5. Future developments
The report emphasized adhering to the leadership of the Party to ensure foreign-related adjudication is politically correct and in line with the deployment of the political leadership.
The practical measures (directed towards the NPC Standing Committee) included:
- Accelerating the process of amending the foreign-related part of the Civil Procedure Law (this has been accomplished). Incorporating the amendment of the Special Maritime Procedure Law into the [NPC’s] legislative plan; amend the NPC Standing Committee decision establishing the maritime courts, to give maritime courts in coastal cities jurisdiction over certain criminal cases (an issue under discussion since at least 2014);
- improving certain matters related to the CICC to resolve certain “bottleneck” issues (unspecified).
- At an appropriate time, drafting a commercial mediation law to provide a sufficient legal basis for China’s competitive position in international commercial dispute resolution;
- Delegating authority to Guangdong and other courts that hear a large number of cases involving Hong Kong and Macau cases to simplify civil litigation procedures, such as proof concerning the identity of the party and authorization of its representative. (These issues are linked to the fact that China has not yet signed the Hague “Apostille Convention” (see my earlier blogpost) and has not yet created an analogous procedure for Hong Kong and Macau);
- Improving training of foreign-related legal personnel through implementing an exchange policy with international institutions. As I have observed, much of the discussion of training foreign-related legal personnel has involved training in China, with minimal foreign involvement.

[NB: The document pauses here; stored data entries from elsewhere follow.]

(** * Interval exchanges: the constructors of [surface_dynamics]

    A shallow embedding of
    [surface_dynamics/interval_exchanges/constructors.py] and of the
    combinatorial objects its factories hand out, followed by the
    properties of the written specification. *)

From Stdlib Require Import String.
From Stdlib Require Import List Bool Arith ZArith QArith Lia Lqa DecimalString.
Import ListNotations.

Set Implicit Arguments.

Local Open Scope nat_scope.
Local Open Scope list_scope.

(** ** Labels

    The rows of a permutation hold arbitrary hashable Python values; the
    docstrings use strings and integers, also mixed in one row
    ([iet.Permutation([0, 'A', 'B', 1], ['B', 0, 1, 'A'])]). *)

Inductive letter : Type :=
| LStr (s : string)
| LInt (z : Z).

Definition letter_eq_dec (x y : letter) : {x = y} + {x <> y}.
Proof.
  decide equality; [apply string_dec | apply Z.eq_dec].
Defined.

Definition letter_eqb (x y : letter) : bool :=
  if letter_eq_dec x y then true else false.

(** [row.count(x)] *)
Definition count (row : list letter) (x : letter) : nat :=
  count_occ letter_eq_dec row x.

(** [x in row] *)
Definition mem (x : letter) (row : list letter) : bool :=
  existsb (letter_eqb x) row.

(** ** Python exceptions and results *)

Inductive exn : Type :=
| ValueError (msg : string)
| TypeError (msg : string)
| KeyError (msg : string)
| OverflowError (msg : string).

Inductive result (A : Type) : Type :=
| Ok (a : A)
| Raise (e : exn).

Arguments Ok {A} a.
Arguments Raise {A} e.

Definition bind {A B} (r : result A) (k : A -> result B) : result B :=
  match r with
  | Ok a => k a
  | Raise e => Raise e
  end.

Notation "x <- r ;; k" := (bind r (fun x => k))
  (at level 61, r at next level, right associativity).
Notation "r ;;; k" := (bind r (fun _ => k))
  (at level 61, right associativity).
(* ===== verification/Rng.v ===== *)
(** * Rng: the deterministic random streams of [rng.rs]

    SplitMix64 over 64-bit words. A stream is seeded from the system's name and
    the tick. [usize] is 64 bits wide; [next_f64] is in [RngFloat.v]. *)

From Stdlib Require Import Ascii String.
From stdpp Require Import base gmap strings list.
From Stdlib Require Import ZArith Lia.
From S2P Require Import Prelude RustStr.

Record SplitMix64 := sm_new { sm_state : Z }.

Definition gamma : Z := 11400714819323198485.    (* 0x9e3779b97f4a7c15 *)
Definition mix_c1 : Z := 13787848793156543929.   (* 0xbf58476d1ce4e5b9 *)
Definition mix_c2 : Z := 10723151780598845931.   (* 0x94d049bb133111eb *)

Definition sm_next_u64 (r : SplitMix64) : SplitMix64 * Z :=
  let state := wrap64 (sm_state r + gamma) in
  let z := state in
  let z := wrap64 (Z.lxor z (Z.shiftr z 30) * mix_c1) in
  let z := wrap64 (Z.lxor z (Z.shiftr z 27) * mix_c2) in
  (sm_new state, Z.lxor z (Z.shiftr z 31)).

(** The product is taken at 128 bits and its high word kept. *)
Definition sm_next_usize (r : SplitMix64) (bound : Z) : SplitMix64 * Z :=
  if bound =? 0 then (r, 0)
  else
    let '(r', x) := sm_next_u64 r in
    (r', wrap64 (Z.shiftr ((x * bound) mod 2 ^ 128) 64)).

Record DeterministicRng := mkRng { rng_sm : SplitMix64; rng_tick : Z; rng_system_id : string }.

Fixpoint seed_bytes (sm : SplitMix64) (s : string) : SplitMix64 :=
  match s with
  | EmptyString => sm
  | String c rest =>
      let sm := sm_new (Z.lxor (sm_state sm) (wrap64 (Z.of_N (N_of_ascii c) * gamma))) in
      seed_bytes (sm_next_u64 sm).1 rest
  end.

Definition rng_compute_seed (system_id : string) (tick : Z) : Z :=
  (sm_next_u64 (seed_bytes (sm_new tick) system_id)).2.

Definition rng_new (system_id : string) (tick : Z) : DeterministicRng :=
  mkRng (sm_new (rng_compute_seed system_id tick)) tick system_id.

Definition rng_next_u64 (r : DeterministicRng) : DeterministicRng * Z :=
  let '(sm, x) := sm_next_u64 (rng_sm r) in (mkRng sm (rng_tick r) (rng_system_id r), x).

Definition rng_next_bool (r : DeterministicRng) : DeterministicRng * bool :=
  let '(r', x) := rng_next_u64 r in (r', Z.land x 1 =? 1).

Definition rng_next_usize (r : DeterministicRng) (bound : Z) : DeterministicRng * Z :=
  let '(sm, x) := sm_next_usize (rng_sm r) bound in
  (mkRng sm (rng_tick r) (rng_system_id r), x).

(** The [n]-th value a stream hands out, from 0. *)
Fixpoint rng_nth (r : DeterministicRng) (n : nat) : Z :=
  match n with
  | O => (rng_next_u64 r).2
  | S n' => rng_nth (rng_next_u64 r).1 n'
  end.

(** ** 64-bit words *)

Definition word (z : Z) : Prop := 0 <= z < two64.

Lemma word_bits z : 0 <= z -> (word z <-> forall n, 64 <= n -> Z.testbit z n = false).
Proof.
  intros Hz. unfold word. change two64 with (2 ^ 64). split.
  - intros Hw n Hn. destruct (Z.eq_dec z 0) as [->|]; [apply Z.bits_0|].
    apply Z.bits_above_log2; [done|]. apply Z.lt_le_trans with 64; [|done].
    apply Z.log2_lt_pow2; lia.
  - intros Hb. split; [done|].
    assert (E : z mod 2 ^ 64 = z).
    { apply Z.bits_inj'. intros n Hn. destruct (Z.lt_ge_cases n 64).
      - apply Z.mod_pow2_bits_low. lia.
      - rewrite Z.mod_pow2_bits_high by lia. by rewrite Hb. }
    rewrite <- E. apply Z.mod_pos_bound. lia.
Qed.

Lemma word_wrap z : word (wrap64 z).
Proof. apply wrap64_range. Qed.

Lemma word_lxor a b : word a -> word b -> word (Z.lxor a b).
Proof.
  intros Ha Hb. assert (0 <= Z.lxor a b) by (apply Z.lxor_nonneg; unfold word in *; lia).
  apply word_bits; [done|]. intros n Hn. rewrite Z.lxor_spec.
  rewrite (proj1 (word_bits a ltac:(apply Ha))) by done.
  by rewrite (proj1 (word_bits b ltac:(apply Hb))) by done.
Qed.

Lemma word_shiftr z k : word z -> 0 <= k -> word (Z.shiftr z k).
Proof.
  intros Hz Hk. assert (0 <= Z.shiftr z k) by (apply Z.shiftr_nonneg, Hz).
  apply word_bits; [done|]. intros n Hn. rewrite Z.shiftr_spec by lia.
  apply (proj1 (word_bits z ltac:(apply Hz))); [done | lia].
Qed.

#[export] Hint Resolve word_wrap word_lxor word_shiftr : engine.

(** [z ^ (z >> k)] can be undone: the high bits are unchanged and each lower bit
    follows from the one [k] places above. *)
Lemma xorshift_inj k a b :
  0 < k -> word a -> word b ->
  Z.lxor a (Z.shiftr a k) = Z.lxor b (Z.shiftr b k) -> a = b.
Proof.
  intros Hk Ha Hb E. apply Z.bits_inj'.
  assert (Hall : forall m : nat, forall n, 0 <= n -> 64 - Z.of_nat m <= n -> Z.testbit a n = Z.testbit b n).
  { induction m as [|m IH]; intros n Hn Hm.
    - rewrite (proj1 (word_bits a ltac:(apply Ha)) Ha n) by lia.
      by rewrite (proj1 (word_bits b ltac:(apply Hb)) Hb n) by lia.
    - apply (f_equal (fun z => Z.testbit z n)) in E.
      rewrite !Z.lxor_spec, !Z.shiftr_spec in E by done.
      rewrite (IH (n + k)) in E by lia.
      by destruct (Z.testbit a n), (Z.testbit b n), (Z.testbit b (n + k)). }
  intros n Hn. apply (Hall 64%nat); lia.
Qed.

(** Multiplication by a constant with an inverse modulo 2^64 can be undone. *)
Lemma wrap_mul_inj c c' a b :
  wrap64 (c * c') = 1 -> word a -> word b -> wrap64 (a * c) = wrap64 (b * c) -> a = b.
Proof.
  intros Hc Ha Hb E.
  assert (Hback : forall x, word x -> wrap64 (wrap64 (x * c) * c') = x).
  { intros x Hx. unfold wrap64 in *. rewrite Z.mul_mod_idemp_l by done.
    rewrite <- Z.mul_assoc, <- Z.mul_mod_idemp_r, Hc, Z.mul_1_r by done. by apply Z.mod_small. }
  by rewrite <- (Hback a Ha), <- (Hback b Hb), E.
Qed.

Lemma wrap_add_inj c a b : word a -> word b -> wrap64 (a + c) = wrap64 (b + c) -> a = b.
Proof.
  intros Ha Hb E. apply (f_equal (fun x => wrap64 (x - c))) in E.
  unfold wrap64 in E. rewrite !Zminus_mod_idemp_l in E.
  replace (a + c - c) with a in E by lia. replace (b + c - c) with b in E by lia.
  rewrite !Z.mod_small in E by done. done.
Qed.

Lemma lxor_inj c a b : Z.lxor a c = Z.lxor b c -> a = b.
Proof.
  intros E. apply (f_equal (fun x => Z.lxor x c)) in E.
  by rewrite !Z.lxor_assoc, !Z.lxor_nilpotent, !Z.lxor_0_r in E.
Qed.

(** ** SplitMix64 *)

Definition sm_wf (r : SplitMix64) : Prop := word (sm_state r).

Lemma sm_next_wf r : sm_wf (sm_next_u64 r).1 /\ word (sm_next_u64 r).2.
Proof. unfold sm_wf, sm_next_u64. simpl. auto 10 with engine zarith. Qed.

(** The step and the output are both injective in the state. *)
Lemma sm_next_state_inj r1 r2 :
  sm_wf r1 -> sm_wf r2 -> (sm_next_u64 r1).1 = (sm_next_u64 r2).1 -> r1 = r2.
Proof.
  destruct r1 as [a], r2 as [b]. unfold sm_wf. simpl. intros Ha Hb [= E].
  by rewrite (wrap_add_inj gamma a b).
Qed.

Lemma sm_output_inj r1 r2 :
  sm_wf r1 -> sm_wf r2 -> (sm_next_u64 r1).2 = (sm_next_u64 r2).2 -> r1 = r2.
Proof.
  destruct r1 as [a], r2 as [b]. unfold sm_wf. simpl. intros Ha Hb E.
  apply xorshift_inj in E; [|lia|apply word_wrap..].
  apply (wrap_mul_inj mix_c2 3573116690164977347) in E; [|by_eval|auto with engine zarith..].
  apply xorshift_inj in E; [|lia|apply word_wrap..].
  apply (wrap_mul_inj mix_c1 10871156337175269513) in E; [|by_eval|auto with engine zarith..].
  apply xorshift_inj in E; [|lia|apply word_wrap..].
  by rewrite (wrap_add_inj gamma a b).
Qed.

(** [next_usize] always lies below its bound, and draws a value exactly when the
    bound is not zero. *)
Theorem sm_next_usize_bound (r : SplitMix64) (bound : Z) :
  sm_wf r -> u64 bound ->
  (0 < bound -> 0 <= (sm_next_usize r bound).2 < bound
                /\ (sm_next_usize r bound).1 = (sm_next_u64 r).1)
  /\ (bound = 0 -> sm_next_usize r bound = (r, 0)).
Proof.
  intros Hr Hb. unfold sm_next_usize. split.
  - intros Hpos. destruct (Z.eqb_spec bound 0); [lia|].
    pose proof (sm_next_wf r) as [_ Hx]. destruct (sm_next_u64 r) as [r' x]. simpl in *.
    split; [|done]. unfold word in Hx. unfold u64, u64_max in Hb. unfold two64 in Hx.
    assert (Hp : 0 <= x * bound < 2 ^ 128) by (change (2 ^ 128) with (2 ^ 64 * 2 ^ 64); nia).
    rewrite (Z.mod_small (x * bound)) by done. rewrite Z.shiftr_div_pow2 by lia.
    assert (Hd : 0 <= x * bound / 2 ^ 64 < bound).
    { split; [apply Z.div_pos; lia|]. apply Z.div_lt_upper_bound; [lia|].
      change (2 ^ 64) with 18446744073709551616. nia. }
    rewrite wrap64_small; [done|]. unfold two64. lia.
  - intros ->. done.
Qed.

Lemma sm_next_usize_bound_witness :
  0 <= (sm_next_usize (sm_new 12345) 6).2 < 6.
Proof. apply (sm_next_usize_bound (sm_new 12345) 6); by_eval. Defined.

Lemma sm_state_nth r n :
  rng_nth r (S n) = rng_nth (rng_next_u64 r).1 n.
Proof. done. Qed.

Lemma rng_nth_state r n :
  sm_wf (rng_sm r) ->
  rng_nth r n = (sm_next_u64 (sm_new (wrap64 (sm_state (rng_sm r) + Z.of_nat n * gamma)))).2.
Proof.
  revert r. induction n as [|n IH]; intros [[s] t i] Hr; unfold sm_wf in Hr; simpl in Hr.
  - simpl. rewrite Z.add_0_r. by rewrite (wrap64_small s).
  - rewrite sm_state_nth, IH by apply word_wrap. do 3 f_equal. simpl.
    unfold wrap64. rewrite Z.add_mod_idemp_l by done. f_equal. lia.
Qed.

(** A stream never repeats a value within its first 2^64 draws. *)
Theorem rng_stream_no_repeat (r : DeterministicRng) (i j : nat) :
  sm_wf (rng_sm r) -> (i < j)%nat -> Z.of_nat j < two64 -> rng_nth r i <> rng_nth r j.
Proof.
  intros Hr Hij Hj E. rewrite !rng_nth_state in E by done.
  apply sm_output_inj in E; [|apply word_wrap..]. injection E as E. unfold wrap64 in E.
  apply (f_equal (fun x => (x - sm_state (rng_sm r)) mod two64)) in E.
  rewrite !Zminus_mod_idemp_l in E.
  replace (_ + Z.of_nat i * gamma - _) with (Z.of_nat i * gamma) in E by lia.
  replace (_ + Z.of_nat j * gamma - _) with (Z.of_nat j * gamma) in E by lia.
  apply (wrap_mul_inj gamma 17428512612931826493) in E; [lia | by_eval | | ]; unfold word; lia.
Qed.

Lemma rng_stream_no_repeat_witness : rng_nth (rng_new "economy" 7) 0 <> rng_nth (rng_new "economy" 7) 3.
Proof. apply (rng_stream_no_repeat (rng_new "economy" 7) 0 3); by_eval. Defined.

Lemma seed_bytes_wf sm s : sm_wf sm -> sm_wf (seed_bytes sm s).
Proof.
  revert sm. induction s as [|c s IH]; intros sm Hsm; cbn [seed_bytes]; [done|].
  apply IH, sm_next_wf.
Qed.

Lemma seed_bytes_inj s sm1 sm2 :
  sm_wf sm1 -> sm_wf sm2 -> seed_bytes sm1 s = seed_bytes sm2 s -> sm1 = sm2.
Proof.
  revert sm1 sm2. induction s as [|c s IH]; intros sm1 sm2 H1 H2 E; cbn [seed_bytes] in E; [done|].
  apply IH in E; [|apply sm_next_wf..].
  apply sm_next_state_inj in E; [|unfold sm_wf in *; simpl; auto with engine..].
  injection E as E. apply lxor_inj in E. destruct sm1, sm2. simpl in *. by subst.
Qed.

(** A system draws from a different seed at every tick: no two ticks replay the
    same stream. *)
Theorem rng_seed_injective_in_tick (system_id : string) (t1 t2 : Z) :
  u64 t1 -> u64 t2 ->
  t1 <> t2 -> rng_compute_seed system_id t1 <> rng_compute_seed system_id t2.
Proof.
  intros H1 H2 Hne E. apply Hne. unfold rng_compute_seed in E.
  assert (W : forall t, u64 t -> sm_wf (sm_new t)).
  { intros t Ht. unfold sm_wf, word. unfold_width. simpl. lia. }
  apply sm_output_inj in E; [|by apply seed_bytes_wf, W..].
  apply seed_bytes_inj in E; [|by apply W..]. by injection E.
Qed.

Lemma rng_seed_injective_in_tick_witness :
  rng_compute_seed "military" 3 <> rng_compute_seed "military" 4.
Proof. apply (rng_seed_injective_in_tick "military" 3 4); by_eval. Defined.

As this report has illustrated, the SPC (and the court system) are taking an active part in the evolving project of creating a foreign-related legal system that better reflects both the demands of the political leadership and the practical needs of the users of the Chinese legal system. It should be clear from this analysis that China’s foreign-related rule of law is a work in progress involving a multitude of issues, and that the SPC has a multifaceted and crucial role in its creation.